膀胱尿管逆流
概要
膀胱尿管逆流(VUR)は、膀胱内の尿が尿管を逆流して腎盂へ到達する先天性または後天性の尿路異常である。小児に多く、腎盂腎炎や腎瘢痕の原因となる。早期発見と治療が腎機能障害の予防に重要となる。
要点
- 尿路感染症の反復や腎瘢痕形成のリスクとなる
- 小児の発熱性尿路感染症で疑われることが多い
- 画像検査で診断し、重症例では手術も考慮される
病態・原因
尿管と膀胱の接合部(膀胱尿管接合部)の弁機能不全により、排尿時に膀胱内圧が上昇すると尿が尿管・腎盂へ逆流する。
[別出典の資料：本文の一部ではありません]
(* ===== verification/Logger.v ===== *)
(** * The log of transactions in the database

    lite-rpc/src/postgres_logger: the task that drains the notifications of
    the transaction sender into two batches and writes each batch with one
    statement (mod.rs), the session it uses (postgres_session.rs), and the
    start of the task (main.rs).  A round of the task is one turn of its
    outer loop; what the channel, the server and the network do during a
    round is the event of the round. *)

From S2P Require Import Prelude Types BlockInfoStore DataCache TxService PgSession.

Open Scope string_scope.
Open Scope list_scope.
Open Scope Z_scope.

(** ** Rows and batches *)

(** [u64 as i64]. *)
Definition as_i64 (x : Z) : Z := if x mod u64_size <=? i64_max then x mod u64_size else x mod u64_size - u64_size.

(** [PostgresTx], lite-rpc/src/postgres_logger/mod.rs:36-46. *)
Record PostgresTx := mkPostgresTx {
  pt_signature : string;
  pt_recent_slot : Z;
  pt_forwarded_slot : Z;
  pt_forwarded_local_time : Z;
  pt_processed_slot : option Z;
  pt_cu_consumed : option Z;
  pt_cu_requested : option Z;
  pt_quic_response : Z;
}.

(** [PostgresTxUpdate], lite-rpc/src/postgres_logger/mod.rs:68-75. *)
Record PostgresTxUpdate := mkPostgresTxUpdate {
  pu_signature : string;
  pu_processed_slot : Z;
  pu_cu_consumed : option Z;
  pu_cu_requested : option Z;
  pu_cu_price : option Z;
}.

(** [TransactionUpdateNotification], core/src/structures/notifications.rs:18-29,
    the fields the log reads. *)
Record TransactionUpdateNotification := mkUpdateNotification {
  un_signature : string;
  un_slot : Slot;
  un_cu_consumed : option Z;
  un_cu_requested : option Z;
  un_cu_price : option Z;
}.

(** [NotificationMsg], core/src/structures/notifications.rs:53-59. *)
Inductive NotificationMsg :=
| TxNotificationMsg (txs : list TransactionNotification)
| BlockNotificationMsg (slot : Slot)
| AccountAddrMsg (id : Z) (addr : string)
| UpdateTransactionMsg (updates : list TransactionUpdateNotification).

(** The sizes of [SchemaSize], lite-rpc/src/postgres_logger/mod.rs:48-51. *)
Definition tx_default_size : Z := 88 + 3 * 8 + 2.
(** The sizes of [SchemaSize], lite-rpc/src/postgres_logger/mod.rs:77-80. *)
Definition update_max_size : Z := 88 + 8 + 3 * 8.
Definition MAX_QUERY_SIZE : Z := 200000.

(** [get_max_safe_inserts], lite-rpc/src/postgres_logger/mod.rs:100-106. *)
Definition get_max_safe_inserts (default_size : Z) : outcome Z :=
  if default_size =? 0 then Panic else Done (MAX_QUERY_SIZE / default_size).
(** [get_max_safe_updates], lite-rpc/src/postgres_logger/mod.rs:108-114. *)
Definition get_max_safe_updates (max_size : Z) : outcome Z :=
  if max_size =? 0 then Panic else Done (MAX_QUERY_SIZE / max_size).

(** The constants of [start], evaluated by the compiler. *)
Definition TX_MAX_CAPACITY : Z := match get_max_safe_inserts tx_default_size with Done n => n | Panic => 0 end.
Definition UPDATE_MAX_CAPACITY : Z := match get_max_safe_updates update_max_size with Done n => n | Panic => 0 end.

(** ** Statements *)

Inductive SqlValue := SqlText (s : string) | SqlInt (n : Z) | SqlTime (t : Z) | SqlNull.

Definition sql_option (o : option Z) : SqlValue := match o with Some n => SqlInt n | None => SqlNull end.

(** A row of lite_rpc.Txs. *)
Record TxRow := mkTxRow { tr_tx : PostgresTx; tr_cu_price : option Z }.

(** The two statements: the list of placeholders and the arguments. *)
Inductive Statement :=
| InsertTxs (values : string) (args : list SqlValue)
| UpdateTxs (values : string) (args : list SqlValue).

Definition tx_args (tx : PostgresTx) : list SqlValue :=
  [SqlText (pt_signature tx); SqlInt (pt_recent_slot tx); SqlInt (pt_forwarded_slot tx);
   SqlTime (pt_forwarded_local_time tx); sql_option (pt_processed_slot tx); sql_option (pt_cu_consumed tx);
   sql_option (pt_cu_requested tx); SqlInt (pt_quic_response tx)].

Definition update_args (u : PostgresTxUpdate) : list SqlValue :=
  [SqlText (pu_signature u); SqlInt (pu_processed_slot u); sql_option (pu_cu_consumed u);
   sql_option (pu_cu_requested u); sql_option (pu_cu_price u)].

(** The statement of [send_txs], lite-rpc/src/postgres_logger/mod.rs:116-160;
    none when there is nothing to send. *)
Definition send_txs (txs : list PostgresTx) : outcome (option Statement) :=
  match txs with
  | [] => Done None
  | _ =>
      let args := concat (map tx_args txs) in
      values ← values_vecvec 8 (length txs) [];
      Done (Some (InsertTxs values args))
  end.

(** The statement of [update_txs], lite-rpc/src/postgres_logger/mod.rs:162-212. *)
Definition update_txs (txs : list PostgresTxUpdate) : outcome (option Statement) :=
  match txs with
  | [] => Done None
  | _ =>
      let args := concat (map update_args txs) in
      values ← values_vecvec 5 (length txs) ["text"; "bigint"; "bigint"; "bigint"; "bigint"];
      Done (Some (UpdateTxs values args))
  end.

(** What the server does with the arguments of a statement, row by row. *)
Definition value_option (v : SqlValue) : option Z := match v with SqlInt n => Some n | _ => None end.

Fixpoint read_inserts (args : list SqlValue) : list TxRow :=
  match args with
  | SqlText s :: SqlInt r :: SqlInt f :: SqlTime t :: p :: cc :: cr :: SqlInt q :: args =>
      mkTxRow (mkPostgresTx s r f t (value_option p) (value_option cc) (value_option cr) q) None :: read_inserts args
  | _ => []
  end.

Fixpoint read_updates (args : list SqlValue) : list PostgresTxUpdate :=
  match args with
  | SqlText s :: SqlInt p :: cc :: cr :: cp :: args =>
      mkPostgresTxUpdate s p (value_option cc) (value_option cr) (value_option cp) :: read_updates args
  | _ => []
  end.

Section logger.
(** [Signature::to_string], and the row of the list the server takes when
    several match, which SQL leaves open. *)
Context (sig_text : Signature -> string) (pick : list PostgresTxUpdate -> option PostgresTxUpdate).

(** [From<&TransactionNotification>], lite-rpc/src/postgres_logger/mod.rs:53-66. *)
Definition tx_of_notification (value : TransactionNotification) : PostgresTx :=
  mkPostgresTx (sig_text (tn_signature value)) (as_i64 (tn_recent_slot value)) (as_i64 (tn_forwarded_slot value))
    (tn_forwarded_local_time value) (as_i64 <$> tn_processed_slot value) (as_i64 <$> tn_cu_consumed value)
    (as_i64 <$> tn_cu_requested value) (tn_quic_response value).

(** [From<&TransactionUpdateNotification>],
    lite-rpc/src/postgres_logger/mod.rs:82-92. *)
Definition update_of_notification (value : TransactionUpdateNotification) : PostgresTxUpdate :=
  mkPostgresTxUpdate (un_signature value) (as_i64 (un_slot value)) (as_i64 <$> un_cu_consumed value)
    (un_cu_requested value) (as_i64 <$> un_cu_price value).

(** The update of a row by the rows of [t2] with its signature. *)
Definition update_row (updates : list PostgresTxUpdate) (r : TxRow) : TxRow :=
  match pick (filter (fun u => pu_signature u = pt_signature (tr_tx r)) updates) with
  | Some u =>
      let t := tr_tx r in
      mkTxRow (mkPostgresTx (pt_signature t) (pt_recent_slot t) (pt_forwarded_slot t) (pt_forwarded_local_time t)
                 (Some (pu_processed_slot u)) (pu_cu_consumed u) (pu_cu_requested u) (pt_quic_response t))
              (pu_cu_price u)
  | None => r
  end.

Definition execute_statement (table : list TxRow) (st : Statement) : list TxRow :=
  match st with
  | InsertTxs _ args => table ++ read_inserts args
  | UpdateTxs _ args => map (update_row (read_updates args)) table
  end.

(** How the call for a statement ends: it is answered, it fails before the
    statement takes effect, or it fails after (the connection broke before the
    answer). *)
Inductive StatementEnd := EndOk | EndFailed | EndUnknown.

Definition try_statement (table : list TxRow) (e : StatementEnd) (st : option Statement) : list TxRow :=
  match st, e with
  | Some st, (EndOk | EndUnknown) => execute_statement table st
  | _, _ => table
  end.
Definition reported_ok (e : StatementEnd) : bool := match e with EndOk => true | _ => false end.

(** ** The task *)

Record Logger := mkLogger {
  lg_queue : list NotificationMsg;
  lg_tx_batch : list PostgresTx;
  lg_update_batch : list PostgresTxUpdate;
  lg_session_error : bool;
  lg_session : Z;
  lg_running : bool;
  lg_table : list TxRow;
}.

(** A round: what has come in, whether every sender is gone, whether the
    cached session is closed, the new session if the server accepts one,
    how the call for each statement ends, and which of the two comes first. *)
Record Round := mkRound {
  rd_arrived : list NotificationMsg;
  rd_disconnected : bool;
  rd_closed : bool;
  rd_connects : option Z;
  rd_insert : StatementEnd;
  rd_update : StatementEnd;
  rd_update_first : bool;
}.

Definition at_capacity (tx : list PostgresTx) (upd : list PostgresTxUpdate) : bool :=
  (TX_MAX_CAPACITY <=? Z.of_nat (length tx)) || (UPDATE_MAX_CAPACITY <=? Z.of_nat (length upd)).

(** The inner loop of [start], lite-rpc/src/postgres_logger/mod.rs:234-273; [None]
    when the channel is empty and disconnected. *)
Fixpoint drain (queue : list NotificationMsg) (disconnected : bool) (tx : list PostgresTx) (upd : list PostgresTxUpdate) :
    outcome (option (list NotificationMsg * list PostgresTx * list PostgresTxUpdate)) :=
  if at_capacity tx upd then Done (Some (queue, tx, upd)) else
  match queue with
  | [] => Done (if disconnected then None else Some ([], tx, upd))
  | msg :: queue =>
      match msg with
      | TxNotificationMsg l => drain queue disconnected (tx ++ map tx_of_notification l) upd
      | BlockNotificationMsg _ => drain queue disconnected tx upd
      | UpdateTransactionMsg l => drain queue disconnected tx (upd ++ map update_of_notification l)
      | AccountAddrMsg _ _ => Panic
      end
  end.

(** [PostgresSessionCache::get_session],
    lite-rpc/src/postgres_logger/postgres_session.rs:137-147; the task is the only
    user of its cache. *)
Definition get_session (session : Z) (closed : bool) (connects : option Z) : Z * option Z :=
  if closed then match connects with Some new => (new, Some new) | None => (session, None) end
  else (session, Some session).

(** The rest of a round of [start], once the batches are drained,
    lite-rpc/src/postgres_logger/mod.rs:275-319. *)
Definition write_batches (s : Logger) (r : Round) : outcome (Logger * list Statement) :=
  if match lg_tx_batch s with [] => true | _ => false end && match lg_update_batch s with [] => true | _ => false end
  then Done (s, [])
  else
    let '(session, got) := get_session (lg_session s) (rd_closed r) (rd_connects r) in
    match got with
    | None => Done (mkLogger (lg_queue s) (lg_tx_batch s) (lg_update_batch s) true session true (lg_table s), [])
    | Some _ =>
        insert ← send_txs (lg_tx_batch s);
        update ← update_txs (lg_update_batch s);
        let res_txs := match insert with Some _ => reported_ok (rd_insert r) | None => true end in
        let res_update := match update with Some _ => reported_ok (rd_update r) | None => true end in
        let table :=
          if rd_update_first r
          then try_statement (try_statement (lg_table s) (rd_update r) update) (rd_insert r) insert
          else try_statement (try_statement (lg_table s) (rd_insert r) insert) (rd_update r) update in
        Done (mkLogger (lg_queue s) (if res_txs then [] else lg_tx_batch s)
                (if res_update then [] else lg_update_batch s) false session true table,
              option_list insert ++ option_list update)
    end.

(** One turn of the outer loop of [start],
    lite-rpc/src/postgres_logger/mod.rs:232-320. *)
Definition logger_round (s : Logger) (r : Round) : outcome (Logger * list Statement) :=
  if lg_running s then
    let queue := lg_queue s ++ rd_arrived r in
    drained ← (if lg_session_error s then Done (Some (queue, lg_tx_batch s, lg_update_batch s))
               else drain queue (rd_disconnected r) (lg_tx_batch s) (lg_update_batch s));
    match drained with
    | None => Done (mkLogger [] [] [] (lg_session_error s) (lg_session s) false (lg_table s), [])
    | Some (queue, tx, upd) =>
        write_batches (mkLogger queue tx upd (lg_session_error s) (lg_session s) true (lg_table s)) r
    end
  else Done (mkLogger (lg_queue s ++ rd_arrived r) (lg_tx_batch s) (lg_update_batch s) (lg_session_error s)
               (lg_session s) false (lg_table s), []).

(** [PostgresLogger::start], lite-rpc/src/postgres_logger/mod.rs:217-230. *)
Definition logger_start (session : Z) (table : list TxRow) : Logger := mkLogger [] [] [] false session true table.

(** [start_postgres], lite-rpc/src/main.rs:79-100: no task without a configuration. *)
Definition start_postgres (connect : PostgresSessionConfig -> result string Z) (table : list TxRow)
    (config : option PostgresSessionConfig) : result string (option Logger) :=
  match config with
  | None => Ok None
  | Some config => session ← connect config; Ok (Some (logger_start session table))
  end.

(** ** What the table holds *)

Definition row_signature (r : TxRow) : string := pt_signature (tr_tx r).

(** The transactions the messages of a queue announce. *)
Definition msg_signatures (m : NotificationMsg) : list string :=
  match m with TxNotificationMsg l => map (fun n => sig_text (tn_signature n)) l | _ => [] end.
Definition queue_signatures (q : list NotificationMsg) : list string := concat (map msg_signatures q).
主に先天性の解剖学的異常が原因であり、まれに後天性のものもみられる。
主症状・身体所見
主な症状は発熱や排尿時痛などの尿路感染症で、乳幼児では非特異的な発熱のみの場合もある。反復する腎盂腎炎や発育障害、血尿がみられることもある。
検査・診断
| 検査 | 所見 | 補足 |
|---|---|---|
| 超音波検査 | 水腎症や尿管拡張 | 構造異常のスクリーニング |
| 排泄性膀胱尿道造影(VCUG) | 逆流の確認と重症度分類 | 診断のゴールドスタンダード |
| 腎シンチグラフィ | 腎瘢痕や機能評価 | DMSAシンチで評価 |
診断はVCUGで逆流の有無と重症度(グレードI~V)を確認する。腎シンチグラフィは腎瘢痕や腎機能障害の評価に用いる。超音波はスクリーニング目的で施行される。
治療
- 第一選択:抗菌薬による尿路感染症のコントロール
- 補助療法:定期的な画像検査・経過観察
- 注意点:重症例や保存的治療抵抗例では外科的治療(尿管再移植術)を検討
鑑別・比較
| 疾患 | 見分けるキーポイント | 検査差異 |
|---|---|---|
| 腎盂腎炎 | 発熱・側腹部痛・尿所見で診断 | 逆流はVCUGでみられない |
| 神経因性膀胱 | 排尿障害・残尿・神経症状 | 膀胱内圧測定で異常、逆流合併例も |
| 尿管異所開口 | 尿失禁や異常排尿 | 画像で尿管の開口部異常を確認 |
補足事項
VURは自然治癒することも多く、特に軽症例では経過観察が推奨される。尿路感染症のコントロールが腎障害予防の鍵となる。近年は低侵襲な内視鏡的治療も選択肢となる。